[Items from a data source]
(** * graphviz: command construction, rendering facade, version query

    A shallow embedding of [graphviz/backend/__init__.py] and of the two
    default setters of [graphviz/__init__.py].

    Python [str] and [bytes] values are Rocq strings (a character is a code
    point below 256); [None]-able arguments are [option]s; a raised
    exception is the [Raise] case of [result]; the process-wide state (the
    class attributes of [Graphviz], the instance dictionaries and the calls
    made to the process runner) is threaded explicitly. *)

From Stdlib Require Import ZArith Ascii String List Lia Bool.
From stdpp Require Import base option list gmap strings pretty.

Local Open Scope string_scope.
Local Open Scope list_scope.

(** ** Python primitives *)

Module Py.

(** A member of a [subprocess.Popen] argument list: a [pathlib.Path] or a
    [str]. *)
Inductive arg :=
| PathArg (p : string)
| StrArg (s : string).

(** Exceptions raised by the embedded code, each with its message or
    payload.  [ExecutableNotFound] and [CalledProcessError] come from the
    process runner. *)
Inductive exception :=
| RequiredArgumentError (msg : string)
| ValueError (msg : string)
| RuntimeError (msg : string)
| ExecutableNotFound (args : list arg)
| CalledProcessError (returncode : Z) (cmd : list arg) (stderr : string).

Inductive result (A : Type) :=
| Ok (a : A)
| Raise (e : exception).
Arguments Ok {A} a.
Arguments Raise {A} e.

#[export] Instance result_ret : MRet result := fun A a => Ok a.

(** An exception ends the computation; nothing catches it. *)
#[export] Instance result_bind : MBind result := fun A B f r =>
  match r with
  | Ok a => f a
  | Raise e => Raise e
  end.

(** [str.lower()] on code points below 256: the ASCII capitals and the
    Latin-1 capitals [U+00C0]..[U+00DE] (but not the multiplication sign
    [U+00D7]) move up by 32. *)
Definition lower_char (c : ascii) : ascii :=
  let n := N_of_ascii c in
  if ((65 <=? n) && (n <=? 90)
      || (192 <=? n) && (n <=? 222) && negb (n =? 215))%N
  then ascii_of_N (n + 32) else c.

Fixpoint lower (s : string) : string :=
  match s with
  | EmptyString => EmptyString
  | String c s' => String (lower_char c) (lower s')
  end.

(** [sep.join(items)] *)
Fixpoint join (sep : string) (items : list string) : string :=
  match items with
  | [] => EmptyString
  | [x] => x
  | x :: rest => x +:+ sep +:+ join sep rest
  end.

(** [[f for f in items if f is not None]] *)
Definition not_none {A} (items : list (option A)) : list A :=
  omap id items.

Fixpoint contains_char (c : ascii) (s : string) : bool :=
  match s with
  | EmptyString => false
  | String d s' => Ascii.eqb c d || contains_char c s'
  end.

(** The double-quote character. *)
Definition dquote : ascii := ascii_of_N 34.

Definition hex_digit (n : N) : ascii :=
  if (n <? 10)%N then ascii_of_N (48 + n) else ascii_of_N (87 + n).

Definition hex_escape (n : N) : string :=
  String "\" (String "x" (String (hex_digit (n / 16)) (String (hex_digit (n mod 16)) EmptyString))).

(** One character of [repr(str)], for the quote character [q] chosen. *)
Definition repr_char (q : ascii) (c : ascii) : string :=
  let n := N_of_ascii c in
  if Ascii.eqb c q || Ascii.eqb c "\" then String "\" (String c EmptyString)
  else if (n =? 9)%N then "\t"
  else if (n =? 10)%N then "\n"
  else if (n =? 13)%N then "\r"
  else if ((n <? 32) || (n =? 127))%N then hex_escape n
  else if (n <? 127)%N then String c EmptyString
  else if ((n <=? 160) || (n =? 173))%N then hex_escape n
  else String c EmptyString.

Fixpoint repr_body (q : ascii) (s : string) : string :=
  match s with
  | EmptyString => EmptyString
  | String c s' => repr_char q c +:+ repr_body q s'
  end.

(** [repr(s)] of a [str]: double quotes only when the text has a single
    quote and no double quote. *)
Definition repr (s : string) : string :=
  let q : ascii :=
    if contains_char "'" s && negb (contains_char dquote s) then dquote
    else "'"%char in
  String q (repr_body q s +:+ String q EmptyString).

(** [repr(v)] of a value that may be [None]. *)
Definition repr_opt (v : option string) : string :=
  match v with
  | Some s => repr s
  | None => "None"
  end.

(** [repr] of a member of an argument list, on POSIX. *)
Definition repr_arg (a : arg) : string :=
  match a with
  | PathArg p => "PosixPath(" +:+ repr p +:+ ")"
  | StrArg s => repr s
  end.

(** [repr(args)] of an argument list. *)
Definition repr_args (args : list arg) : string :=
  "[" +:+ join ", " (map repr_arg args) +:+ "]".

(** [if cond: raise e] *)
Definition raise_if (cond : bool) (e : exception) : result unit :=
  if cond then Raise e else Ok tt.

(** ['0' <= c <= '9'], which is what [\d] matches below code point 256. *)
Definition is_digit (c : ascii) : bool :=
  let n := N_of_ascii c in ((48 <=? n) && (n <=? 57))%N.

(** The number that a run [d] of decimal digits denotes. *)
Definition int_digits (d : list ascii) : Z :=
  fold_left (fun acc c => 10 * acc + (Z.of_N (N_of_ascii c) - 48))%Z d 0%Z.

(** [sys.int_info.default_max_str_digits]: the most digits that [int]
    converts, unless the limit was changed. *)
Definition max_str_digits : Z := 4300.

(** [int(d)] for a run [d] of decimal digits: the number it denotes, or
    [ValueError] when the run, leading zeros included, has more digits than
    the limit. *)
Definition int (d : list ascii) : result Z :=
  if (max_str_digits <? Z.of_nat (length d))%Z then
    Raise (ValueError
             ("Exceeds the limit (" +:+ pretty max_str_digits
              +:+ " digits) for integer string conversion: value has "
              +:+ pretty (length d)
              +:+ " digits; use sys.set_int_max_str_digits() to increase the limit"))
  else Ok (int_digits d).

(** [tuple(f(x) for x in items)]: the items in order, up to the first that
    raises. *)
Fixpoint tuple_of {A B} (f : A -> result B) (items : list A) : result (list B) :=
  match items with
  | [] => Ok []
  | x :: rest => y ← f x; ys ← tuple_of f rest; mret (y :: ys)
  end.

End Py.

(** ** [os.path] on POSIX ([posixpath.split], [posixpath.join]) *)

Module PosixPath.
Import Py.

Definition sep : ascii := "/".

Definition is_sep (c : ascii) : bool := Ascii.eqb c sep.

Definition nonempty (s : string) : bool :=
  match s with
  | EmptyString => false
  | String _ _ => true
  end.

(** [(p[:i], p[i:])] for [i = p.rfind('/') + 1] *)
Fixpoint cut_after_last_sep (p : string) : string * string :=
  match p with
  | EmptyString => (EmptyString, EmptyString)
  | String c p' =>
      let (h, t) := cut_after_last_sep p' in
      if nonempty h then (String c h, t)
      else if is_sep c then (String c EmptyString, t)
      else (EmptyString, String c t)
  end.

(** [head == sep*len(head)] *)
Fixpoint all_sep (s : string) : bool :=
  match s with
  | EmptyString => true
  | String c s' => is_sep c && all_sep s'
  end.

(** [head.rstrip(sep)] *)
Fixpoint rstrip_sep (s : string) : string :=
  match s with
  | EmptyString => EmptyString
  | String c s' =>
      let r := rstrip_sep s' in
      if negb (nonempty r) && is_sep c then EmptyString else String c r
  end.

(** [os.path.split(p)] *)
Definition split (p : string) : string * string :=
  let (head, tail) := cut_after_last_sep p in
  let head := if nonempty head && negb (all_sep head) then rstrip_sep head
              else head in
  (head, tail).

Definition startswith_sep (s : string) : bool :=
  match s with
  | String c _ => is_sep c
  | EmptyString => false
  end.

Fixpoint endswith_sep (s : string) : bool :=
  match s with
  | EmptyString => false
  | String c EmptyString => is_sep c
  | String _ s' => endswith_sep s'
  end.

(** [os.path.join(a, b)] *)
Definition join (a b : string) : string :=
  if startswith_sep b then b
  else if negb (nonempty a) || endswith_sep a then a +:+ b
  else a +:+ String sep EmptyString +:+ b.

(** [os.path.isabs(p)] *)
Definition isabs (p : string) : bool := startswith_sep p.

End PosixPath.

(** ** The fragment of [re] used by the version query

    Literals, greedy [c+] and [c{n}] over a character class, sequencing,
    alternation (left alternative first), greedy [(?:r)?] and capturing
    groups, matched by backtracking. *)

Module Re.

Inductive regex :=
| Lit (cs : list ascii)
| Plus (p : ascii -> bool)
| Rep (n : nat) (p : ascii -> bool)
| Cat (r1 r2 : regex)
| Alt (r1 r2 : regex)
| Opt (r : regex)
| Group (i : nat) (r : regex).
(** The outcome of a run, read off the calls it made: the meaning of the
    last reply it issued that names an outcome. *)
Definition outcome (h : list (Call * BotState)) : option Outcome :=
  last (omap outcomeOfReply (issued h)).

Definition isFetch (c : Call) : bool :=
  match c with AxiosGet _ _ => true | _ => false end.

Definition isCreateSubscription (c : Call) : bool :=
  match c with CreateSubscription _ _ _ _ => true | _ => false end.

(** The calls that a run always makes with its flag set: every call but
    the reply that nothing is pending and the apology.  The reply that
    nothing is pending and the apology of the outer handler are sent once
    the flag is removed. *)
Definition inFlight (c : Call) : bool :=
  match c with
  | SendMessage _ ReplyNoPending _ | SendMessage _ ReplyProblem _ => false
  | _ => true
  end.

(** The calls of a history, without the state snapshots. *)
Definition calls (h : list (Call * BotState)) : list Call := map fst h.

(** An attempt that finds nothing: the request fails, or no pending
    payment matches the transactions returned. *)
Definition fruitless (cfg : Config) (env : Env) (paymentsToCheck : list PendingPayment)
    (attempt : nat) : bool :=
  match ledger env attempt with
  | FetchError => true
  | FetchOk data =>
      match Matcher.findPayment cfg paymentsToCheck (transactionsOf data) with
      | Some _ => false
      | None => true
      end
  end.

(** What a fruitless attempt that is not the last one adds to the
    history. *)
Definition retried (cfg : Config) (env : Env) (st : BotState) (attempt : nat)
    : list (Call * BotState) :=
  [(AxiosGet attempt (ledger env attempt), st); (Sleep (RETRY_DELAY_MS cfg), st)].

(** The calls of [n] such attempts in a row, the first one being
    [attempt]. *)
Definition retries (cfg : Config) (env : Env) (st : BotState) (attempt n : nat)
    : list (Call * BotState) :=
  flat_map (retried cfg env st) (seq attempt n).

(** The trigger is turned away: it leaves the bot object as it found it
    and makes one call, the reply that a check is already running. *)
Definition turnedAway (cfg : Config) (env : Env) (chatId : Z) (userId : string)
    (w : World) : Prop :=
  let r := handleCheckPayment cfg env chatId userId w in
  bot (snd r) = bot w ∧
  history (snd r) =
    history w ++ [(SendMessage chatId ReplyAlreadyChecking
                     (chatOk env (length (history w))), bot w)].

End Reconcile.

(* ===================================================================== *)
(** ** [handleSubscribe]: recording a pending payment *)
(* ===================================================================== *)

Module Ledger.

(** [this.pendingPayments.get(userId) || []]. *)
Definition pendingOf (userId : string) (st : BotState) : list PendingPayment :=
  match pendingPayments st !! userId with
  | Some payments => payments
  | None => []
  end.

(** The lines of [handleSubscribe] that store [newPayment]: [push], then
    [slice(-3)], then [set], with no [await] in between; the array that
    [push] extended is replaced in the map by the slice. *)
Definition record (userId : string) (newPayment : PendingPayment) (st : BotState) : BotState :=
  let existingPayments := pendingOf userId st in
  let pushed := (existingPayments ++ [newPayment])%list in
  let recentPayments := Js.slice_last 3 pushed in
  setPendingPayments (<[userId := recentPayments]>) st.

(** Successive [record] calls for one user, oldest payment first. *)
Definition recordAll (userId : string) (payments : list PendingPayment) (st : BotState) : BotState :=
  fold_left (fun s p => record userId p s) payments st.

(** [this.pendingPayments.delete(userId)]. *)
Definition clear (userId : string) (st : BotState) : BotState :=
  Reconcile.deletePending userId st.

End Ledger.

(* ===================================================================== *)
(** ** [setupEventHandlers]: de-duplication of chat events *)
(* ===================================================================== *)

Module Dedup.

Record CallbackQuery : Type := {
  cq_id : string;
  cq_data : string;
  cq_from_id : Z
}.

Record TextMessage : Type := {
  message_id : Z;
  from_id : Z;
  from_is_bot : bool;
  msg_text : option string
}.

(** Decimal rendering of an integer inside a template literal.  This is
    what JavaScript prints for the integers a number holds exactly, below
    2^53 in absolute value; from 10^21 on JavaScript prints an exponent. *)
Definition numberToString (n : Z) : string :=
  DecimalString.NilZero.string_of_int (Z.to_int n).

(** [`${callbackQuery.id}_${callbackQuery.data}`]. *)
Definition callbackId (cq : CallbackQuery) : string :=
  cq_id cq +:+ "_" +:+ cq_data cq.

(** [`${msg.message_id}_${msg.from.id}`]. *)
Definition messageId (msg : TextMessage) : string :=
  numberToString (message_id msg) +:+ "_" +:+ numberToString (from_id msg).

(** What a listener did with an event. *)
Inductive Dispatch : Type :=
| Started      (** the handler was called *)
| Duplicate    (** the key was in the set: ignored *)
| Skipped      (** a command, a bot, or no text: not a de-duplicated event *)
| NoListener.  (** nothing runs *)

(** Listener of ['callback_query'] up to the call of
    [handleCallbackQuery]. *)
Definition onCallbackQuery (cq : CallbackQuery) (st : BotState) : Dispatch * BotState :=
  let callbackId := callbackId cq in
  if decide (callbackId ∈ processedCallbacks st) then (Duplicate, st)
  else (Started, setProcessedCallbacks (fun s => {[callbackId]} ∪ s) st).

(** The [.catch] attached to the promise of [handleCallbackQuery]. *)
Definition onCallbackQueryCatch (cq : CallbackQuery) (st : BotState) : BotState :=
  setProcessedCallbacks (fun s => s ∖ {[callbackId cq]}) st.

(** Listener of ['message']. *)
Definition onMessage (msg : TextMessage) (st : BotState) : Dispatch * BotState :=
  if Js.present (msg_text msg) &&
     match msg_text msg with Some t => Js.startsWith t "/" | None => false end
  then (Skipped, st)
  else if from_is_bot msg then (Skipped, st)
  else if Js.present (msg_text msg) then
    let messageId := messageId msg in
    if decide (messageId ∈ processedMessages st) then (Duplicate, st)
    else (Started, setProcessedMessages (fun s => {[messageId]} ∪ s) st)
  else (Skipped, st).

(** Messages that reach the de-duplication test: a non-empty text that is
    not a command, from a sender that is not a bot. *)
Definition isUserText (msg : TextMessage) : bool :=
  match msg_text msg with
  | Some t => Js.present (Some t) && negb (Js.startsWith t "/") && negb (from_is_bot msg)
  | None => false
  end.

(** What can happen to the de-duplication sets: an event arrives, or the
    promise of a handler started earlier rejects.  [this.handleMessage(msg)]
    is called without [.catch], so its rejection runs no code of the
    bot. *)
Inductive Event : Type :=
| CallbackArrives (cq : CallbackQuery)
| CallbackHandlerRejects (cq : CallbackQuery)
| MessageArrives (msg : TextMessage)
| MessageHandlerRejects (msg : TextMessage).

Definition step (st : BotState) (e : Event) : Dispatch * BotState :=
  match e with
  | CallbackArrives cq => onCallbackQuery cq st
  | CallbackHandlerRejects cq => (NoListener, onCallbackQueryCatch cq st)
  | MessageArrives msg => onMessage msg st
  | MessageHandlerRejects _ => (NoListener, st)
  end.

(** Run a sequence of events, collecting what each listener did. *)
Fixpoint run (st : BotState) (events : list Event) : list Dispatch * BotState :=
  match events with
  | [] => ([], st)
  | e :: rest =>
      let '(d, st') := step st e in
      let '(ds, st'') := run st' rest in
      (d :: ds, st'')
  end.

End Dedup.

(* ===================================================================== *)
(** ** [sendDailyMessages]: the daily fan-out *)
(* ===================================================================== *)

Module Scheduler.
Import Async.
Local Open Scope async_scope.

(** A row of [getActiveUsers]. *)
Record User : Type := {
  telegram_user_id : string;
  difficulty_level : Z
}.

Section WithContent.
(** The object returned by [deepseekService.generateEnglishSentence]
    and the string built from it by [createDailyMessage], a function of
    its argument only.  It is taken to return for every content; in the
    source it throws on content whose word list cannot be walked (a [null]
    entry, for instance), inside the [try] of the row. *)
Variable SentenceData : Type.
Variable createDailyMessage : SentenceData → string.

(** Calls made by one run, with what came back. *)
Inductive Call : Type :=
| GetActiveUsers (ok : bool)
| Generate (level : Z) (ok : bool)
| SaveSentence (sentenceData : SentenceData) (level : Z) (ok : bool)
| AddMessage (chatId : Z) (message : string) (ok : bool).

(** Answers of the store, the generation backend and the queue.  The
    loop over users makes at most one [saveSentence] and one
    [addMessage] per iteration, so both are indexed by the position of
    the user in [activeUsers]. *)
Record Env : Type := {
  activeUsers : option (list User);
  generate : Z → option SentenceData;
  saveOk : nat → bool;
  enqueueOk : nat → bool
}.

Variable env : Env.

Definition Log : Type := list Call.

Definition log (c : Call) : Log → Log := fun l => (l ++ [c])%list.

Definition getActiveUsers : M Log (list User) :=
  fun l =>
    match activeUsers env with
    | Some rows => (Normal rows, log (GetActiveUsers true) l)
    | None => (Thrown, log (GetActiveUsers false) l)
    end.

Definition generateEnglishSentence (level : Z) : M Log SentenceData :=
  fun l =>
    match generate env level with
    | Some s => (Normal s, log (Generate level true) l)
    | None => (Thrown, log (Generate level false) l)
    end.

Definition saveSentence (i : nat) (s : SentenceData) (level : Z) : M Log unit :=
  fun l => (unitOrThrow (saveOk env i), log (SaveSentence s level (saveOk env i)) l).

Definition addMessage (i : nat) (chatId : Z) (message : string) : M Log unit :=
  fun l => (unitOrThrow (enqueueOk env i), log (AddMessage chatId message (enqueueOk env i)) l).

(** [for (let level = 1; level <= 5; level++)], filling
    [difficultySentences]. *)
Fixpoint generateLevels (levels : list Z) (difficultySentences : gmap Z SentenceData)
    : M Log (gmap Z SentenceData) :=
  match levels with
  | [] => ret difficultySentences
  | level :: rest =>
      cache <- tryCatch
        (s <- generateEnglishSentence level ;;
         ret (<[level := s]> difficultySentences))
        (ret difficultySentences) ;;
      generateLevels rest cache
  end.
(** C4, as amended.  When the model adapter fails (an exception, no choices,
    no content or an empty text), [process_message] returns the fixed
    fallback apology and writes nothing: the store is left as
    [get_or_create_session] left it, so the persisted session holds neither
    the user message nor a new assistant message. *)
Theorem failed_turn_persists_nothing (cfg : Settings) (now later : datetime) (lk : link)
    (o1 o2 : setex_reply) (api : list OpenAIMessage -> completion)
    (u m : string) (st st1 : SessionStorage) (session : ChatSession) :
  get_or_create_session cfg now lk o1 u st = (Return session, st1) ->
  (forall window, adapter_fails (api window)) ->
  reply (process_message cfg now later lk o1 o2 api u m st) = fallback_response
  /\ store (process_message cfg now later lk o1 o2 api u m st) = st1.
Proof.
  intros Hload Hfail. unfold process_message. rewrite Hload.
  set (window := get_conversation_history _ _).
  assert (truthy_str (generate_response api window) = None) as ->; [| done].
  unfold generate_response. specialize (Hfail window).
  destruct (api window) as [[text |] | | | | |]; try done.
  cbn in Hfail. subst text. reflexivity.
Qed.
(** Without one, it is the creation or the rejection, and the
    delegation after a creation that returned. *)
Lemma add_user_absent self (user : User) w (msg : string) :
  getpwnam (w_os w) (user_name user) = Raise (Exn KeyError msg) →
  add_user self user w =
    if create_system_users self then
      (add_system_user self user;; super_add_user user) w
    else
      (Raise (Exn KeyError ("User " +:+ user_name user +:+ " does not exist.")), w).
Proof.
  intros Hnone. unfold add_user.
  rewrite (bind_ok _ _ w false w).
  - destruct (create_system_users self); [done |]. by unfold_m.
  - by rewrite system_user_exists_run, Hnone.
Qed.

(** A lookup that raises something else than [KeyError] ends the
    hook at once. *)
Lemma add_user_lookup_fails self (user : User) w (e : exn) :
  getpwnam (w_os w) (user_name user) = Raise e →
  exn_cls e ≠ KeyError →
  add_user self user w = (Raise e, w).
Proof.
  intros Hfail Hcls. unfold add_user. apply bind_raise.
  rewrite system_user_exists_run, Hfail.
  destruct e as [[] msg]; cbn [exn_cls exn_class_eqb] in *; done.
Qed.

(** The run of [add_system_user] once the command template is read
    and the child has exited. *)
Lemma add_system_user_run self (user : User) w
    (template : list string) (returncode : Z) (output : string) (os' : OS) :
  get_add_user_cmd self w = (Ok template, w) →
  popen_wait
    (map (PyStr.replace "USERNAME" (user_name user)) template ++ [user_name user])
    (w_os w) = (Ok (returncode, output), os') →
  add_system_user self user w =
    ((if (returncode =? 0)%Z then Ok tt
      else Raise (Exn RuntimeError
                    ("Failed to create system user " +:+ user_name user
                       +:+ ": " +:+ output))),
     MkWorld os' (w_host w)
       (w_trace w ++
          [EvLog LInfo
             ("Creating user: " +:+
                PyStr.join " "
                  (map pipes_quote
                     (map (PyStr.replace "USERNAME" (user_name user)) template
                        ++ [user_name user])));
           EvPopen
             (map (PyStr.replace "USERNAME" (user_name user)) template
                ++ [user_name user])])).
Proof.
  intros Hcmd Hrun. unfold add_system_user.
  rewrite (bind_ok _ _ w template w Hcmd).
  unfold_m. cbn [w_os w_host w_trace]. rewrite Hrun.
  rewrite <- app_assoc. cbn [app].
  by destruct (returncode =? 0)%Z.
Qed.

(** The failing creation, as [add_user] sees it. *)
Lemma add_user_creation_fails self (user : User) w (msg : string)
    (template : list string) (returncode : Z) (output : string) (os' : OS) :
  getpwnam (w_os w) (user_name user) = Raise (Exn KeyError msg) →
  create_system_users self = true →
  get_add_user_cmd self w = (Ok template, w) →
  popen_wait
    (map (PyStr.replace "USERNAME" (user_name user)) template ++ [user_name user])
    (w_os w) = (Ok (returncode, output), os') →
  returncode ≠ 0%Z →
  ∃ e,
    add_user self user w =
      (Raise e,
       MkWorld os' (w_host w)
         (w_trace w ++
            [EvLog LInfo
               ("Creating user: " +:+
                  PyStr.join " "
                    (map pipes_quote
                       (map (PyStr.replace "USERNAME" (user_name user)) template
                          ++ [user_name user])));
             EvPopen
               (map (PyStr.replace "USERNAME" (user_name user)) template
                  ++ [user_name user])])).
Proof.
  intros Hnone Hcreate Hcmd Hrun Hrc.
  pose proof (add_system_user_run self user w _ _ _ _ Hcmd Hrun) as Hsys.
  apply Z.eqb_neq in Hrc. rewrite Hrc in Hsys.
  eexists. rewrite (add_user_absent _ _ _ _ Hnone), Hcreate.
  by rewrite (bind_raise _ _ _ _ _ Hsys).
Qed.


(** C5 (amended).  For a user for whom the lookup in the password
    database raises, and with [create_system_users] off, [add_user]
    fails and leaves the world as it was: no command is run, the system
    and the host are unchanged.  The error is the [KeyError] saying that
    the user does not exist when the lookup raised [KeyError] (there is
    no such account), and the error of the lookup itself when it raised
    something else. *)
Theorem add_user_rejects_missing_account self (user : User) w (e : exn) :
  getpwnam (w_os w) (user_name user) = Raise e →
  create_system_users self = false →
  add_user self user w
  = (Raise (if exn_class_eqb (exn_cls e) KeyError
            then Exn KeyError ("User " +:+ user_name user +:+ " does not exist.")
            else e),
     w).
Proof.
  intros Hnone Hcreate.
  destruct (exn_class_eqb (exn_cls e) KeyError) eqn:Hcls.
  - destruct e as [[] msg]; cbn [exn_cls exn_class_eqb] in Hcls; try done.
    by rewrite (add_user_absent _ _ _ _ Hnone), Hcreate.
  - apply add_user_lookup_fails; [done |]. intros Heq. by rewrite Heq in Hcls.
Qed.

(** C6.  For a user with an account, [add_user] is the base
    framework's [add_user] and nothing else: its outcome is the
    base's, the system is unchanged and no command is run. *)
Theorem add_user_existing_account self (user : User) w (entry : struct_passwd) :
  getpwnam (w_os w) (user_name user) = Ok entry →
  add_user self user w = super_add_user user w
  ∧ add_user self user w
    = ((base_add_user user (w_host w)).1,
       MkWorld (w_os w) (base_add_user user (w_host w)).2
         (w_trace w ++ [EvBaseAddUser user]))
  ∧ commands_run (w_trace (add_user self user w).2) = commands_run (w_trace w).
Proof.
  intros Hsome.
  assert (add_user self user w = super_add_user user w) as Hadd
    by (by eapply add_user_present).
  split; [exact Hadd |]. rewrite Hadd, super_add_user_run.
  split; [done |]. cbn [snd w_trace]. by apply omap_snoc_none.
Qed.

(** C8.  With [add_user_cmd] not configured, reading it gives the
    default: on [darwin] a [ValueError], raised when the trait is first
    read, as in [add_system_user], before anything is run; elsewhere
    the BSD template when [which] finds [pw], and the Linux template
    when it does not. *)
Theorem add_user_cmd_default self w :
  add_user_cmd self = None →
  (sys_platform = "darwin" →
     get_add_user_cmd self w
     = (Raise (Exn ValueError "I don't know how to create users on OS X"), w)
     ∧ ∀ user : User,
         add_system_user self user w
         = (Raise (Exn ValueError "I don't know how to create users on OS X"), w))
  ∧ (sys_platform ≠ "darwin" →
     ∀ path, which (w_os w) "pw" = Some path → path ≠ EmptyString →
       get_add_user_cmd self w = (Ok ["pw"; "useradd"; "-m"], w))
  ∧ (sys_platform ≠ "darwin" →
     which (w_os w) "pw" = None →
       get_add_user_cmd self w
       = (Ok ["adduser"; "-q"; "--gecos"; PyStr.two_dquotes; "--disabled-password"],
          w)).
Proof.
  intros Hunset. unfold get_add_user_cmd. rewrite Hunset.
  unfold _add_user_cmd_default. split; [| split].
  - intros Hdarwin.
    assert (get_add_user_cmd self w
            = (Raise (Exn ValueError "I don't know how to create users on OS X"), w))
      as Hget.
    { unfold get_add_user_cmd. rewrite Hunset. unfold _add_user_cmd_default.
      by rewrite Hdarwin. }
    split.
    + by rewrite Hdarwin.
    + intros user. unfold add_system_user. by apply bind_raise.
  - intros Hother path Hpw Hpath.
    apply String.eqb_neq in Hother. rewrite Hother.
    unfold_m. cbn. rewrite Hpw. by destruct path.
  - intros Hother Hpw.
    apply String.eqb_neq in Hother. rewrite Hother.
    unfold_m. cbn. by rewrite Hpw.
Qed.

TASK |
Repeat the entries above exactly, beginning at their first line and ending with the line that contains "From Stdlib Require", with nothing added.

YOUR RESPONSE |
(** * graphviz: command construction, rendering facade, version query

    A shallow embedding of [graphviz/backend/__init__.py] and of the two
    default setters of [graphviz/__init__.py].

    Python [str] and [bytes] values are Rocq strings (a character is a code
    point below 256); [None]-able arguments are [option]s; a raised
    exception is the [Raise] case of [result]; the process-wide state (the
    class attributes of [Graphviz], the instance dictionaries and the calls
    made to the process runner) is threaded explicitly. *)

From Stdlib Require Import ZArith Ascii String List Lia Bool.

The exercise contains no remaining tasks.